According to Wikipedia, Polyglot persistence is the concept of using different data storage technologies to handle different data storage needs within a given software application.”  James Serra, in his blog writes,  “Polyglot Persistence is a fancy term to mean that when storing data, it is best to use multiple data storage technologies, chosen based upon the way data is being used by individual applications or components of a single application.  Different kinds of data are best dealt with different data stores.

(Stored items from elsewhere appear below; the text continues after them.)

(** The recursive calls are on negated negative operands, whose signs are clear. *)
Definition multiply (x other : t) : t :=
  if isZero x then ZERO
  else if isZero other then ZERO
  else if isNegative x then
    if isNegative other then multiply_nonneg (negate x) (negate other)
    else negate (multiply_nonneg (negate x) other)
  else if isNegative other then negate (multiply_nonneg x (negate other))
  else multiply_nonneg x other.

(** ** Binary form *)

(** The bytes of a leading group shorter than four. *)
Definition partial_word (buf : bytes) (sign offset : Z) : Z :=
  let value := foldl (fun value j =>
    let byte := default 0 (buf !! j) in
    let byte := if sign =? -1 then js_and (js_not byte) 0xff else byte in
    js_or value (js_shl byte ((offset - Z.of_nat j - 1) * 8))) 0
    (seq 0 (Z.to_nat offset)) in
  if sign =? -1 then js_not value else value.

(** Piece [i] of the integer in a buffer. *)
Definition buffer_piece (buf : bytes) (sign : Z) (i : nat) : result Z :=
  let offset := blen buf - (Z.of_nat i + 1) * 4 in
  if offset <? 0 then Ok (partial_word buf sign (offset + 4)) else readInt32BE buf offset.

Definition fromBuffer (buf : bytes) : result t :=
  let sign := if js_and (default 0 (buf !! 0%nat)) (js_shl 1 7) =? 0 then 0 else -1 in
  let n := Z.to_nat ((blen buf + 3) / 4) in
  bits ← traverse (buffer_piece buf sign) (seq 0 n);
  Ok (constructor bits sign).

(** The bytes of the highest piece: as many as it needs, and one more when the first
    would be mistaken for the sign. *)
Definition high_bytes (highBits : Z) : list Z :=
  let high :=
    (if 0 <? js_ushr highBits 24 then [js_and (js_shr highBits 24) 0xff] else []) ++
    (if 0 <? js_ushr highBits 16 then [js_and (js_shr highBits 16) 0xff] else []) ++
    (if 0 <? js_ushr highBits 8 then [js_and (js_shr highBits 8) 0xff] else []) ++
    [js_and highBits 0xff] in
  if negb (js_shr (default 0 (high !! 0%nat)) 7 =? 0) then 0 :: high else high.

Definition toBuffer (value : t) : bytes :=
  match rev (bits value) with
  | [] => [sign value mod 256]
  | top :: groups =>
      let highBits := if sign value =? -1 then js_not top else top in
      let high := high_bytes highBits in
      ((fun b => (if sign value =? -1 then js_not b else b) mod 256) <$> high) ++
      mjoin ((fun group => be_bytes 4 group) <$> groups)
  end.

(** ** Text *)

Definition fromNumber_opt (v : option Z) : t :=
  match v with Some z => fromNumber (num_of_Z z) | None => fromNumber S754_nan end.

(** The loop of [fromString], eight characters a turn. *)
Fixpoint fromString_loop (fuel : nat) (str : jsstr) (radix : Z) (result : t) : t :=
  match fuel with
  | O => result
  | S fuel =>
      match str with
      | [] => result
      | _ =>
          let size := Z.min 8 (slen str) in
          let value := parseInt (take 8 str) radix in
          let power := fromNumber (num_of_Z (radix ^ size)) in
          fromString_loop fuel (drop 8 str) radix
            (add (multiply result power) (fromNumber_opt value))
      end
  end.

Definition fromString_nonneg (str : jsstr) (radix : Z) : result t :=
  if bool_decide (str = []) then Err (TypeError "number format error: empty string")
  else if (radix <? 2) || (36 <? radix) then Err (PlainError "radix out of range")
  else if existsb (Z.eqb 45) str
  then Err (TypeError "number format error: interior - character")
  else Ok (fromString_loop (length str) str radix ZERO).

(** An absent radix is 10.  The source calls itself on the text after the sign, so
    any number of leading signs is accepted. *)
Fixpoint fromString (str : jsstr) (radix : Z) : result t :=
  match str with
  | [] => fromString_nonneg [] radix
  | c :: rest =>
      if c =? 45 then
        if (radix <? 2) || (36 <? radix) then Err (PlainError "radix out of range")
        else negate <$> fromString rest radix
      else fromString_nonneg str radix
  end.

(** ** The integer a value denotes *)

Fixpoint words_val (ws : list Z) : Z :=
  match ws with [] => 0 | w :: ws => w mod 2 ^ 32 + 2 ^ 32 * words_val ws end.

Definition value (x : t) : Z := words_val (bits x) + sign x * 2 ^ (32 * len x).

(** A sign is -1 or 0. *)
Definition is_sign (s : Z) : Prop := s = 0 \/ s = -1.

(** The highest piece differs from the sign. *)
Definition top_ne (ws : list Z) (s : Z) : Prop :=
  match rev ws with [] => True | w :: _ => w <> s end.

(** What the constructor establishes: 32-bit pieces, the highest of which does not
    repeat the sign. *)
Definition wf (x : t) : Prop :=
  is_sign (sign x) /\ Forall int32 (bits x) /\ top_ne (bits x) (sign x).

Lemma pow32_S (n : nat) : 2 ^ (32 * Z.of_nat (S n)) = 2 ^ 32 * 2 ^ (32 * Z.of_nat n).
Proof. rewrite <- Z.pow_add_r by lia. f_equal. lia. Qed.

Lemma pow32_pos n : 0 <= n -> 0 < 2 ^ (32 * n).
Proof. intros. apply pow2_pos. lia. Qed.

Lemma words_val_range ws : 0 <= words_val ws < 2 ^ (32 * Z.of_nat (length ws)).
Proof.
  induction ws as [|w ws IH]; cbn [words_val]; [simpl; lia|].
  cbn [length]. rewrite pow32_S. pose proof (Z.mod_pos_bound w (2 ^ 32)). nia.
Qed.

Lemma words_val_app a b :
  words_val (a ++ b) = words_val a + 2 ^ (32 * Z.of_nat (length a)) * words_val b.
Proof.
  induction a as [|w a IH]; cbn [words_val app length]; [rewrite Z.mul_1_l; lia|].
  rewrite IH, pow32_S. ring.
Qed.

The logic behind this methodology according to Wikipedia, and most other sources is, “There are numerous databases available to solve different problems.  Using a single database to satisfy all of a program's requirements can result in a non-performant, "jack of all trades, master of none" solution.  Relational databases, for example, are good at enforcing relationships that exist between various data tables.  To discover a relationship or to find data from different tables that belong to the same object, a SQLjoin operation can be used.  This might work when the data is smaller in size, but becomes problematic when the data involved grows larger.  A graph database might solve the problem of relationships in the case of Big Data, but it might not solve the problem of database transactions, which are provided by RDBM systems.  Instead, a NoSQLdocument database might be used to store unstructured data for that particular part of the problem.  Thus, different problems are solved by different database systems, all within the same application.” 

As James Serra notes, this is a “fancy term”, and it certainly sounds smart.  It has clearly become the reigning paradigm for most large scale data management implementations; however, I would argue that it is a terrible idea.  Why is it such a bad idea? The answer is pretty simple - consistency, cost, and complexity.  

The three Cs - Consistency, Cost, and Complexity

The idea that you should adopt the right tool for the job seems sound.  When it comes to implementation in the software world it often is a good idea.  Windows and OSX are great operating systems for end-user interfaces for laptops, mobile devices, and desktops, but far from ideal for server environments.  Conversely, I wouldn’t want to support my sales team using Linux, I’ve been there and done that during my days at Red Hat - it was awful.    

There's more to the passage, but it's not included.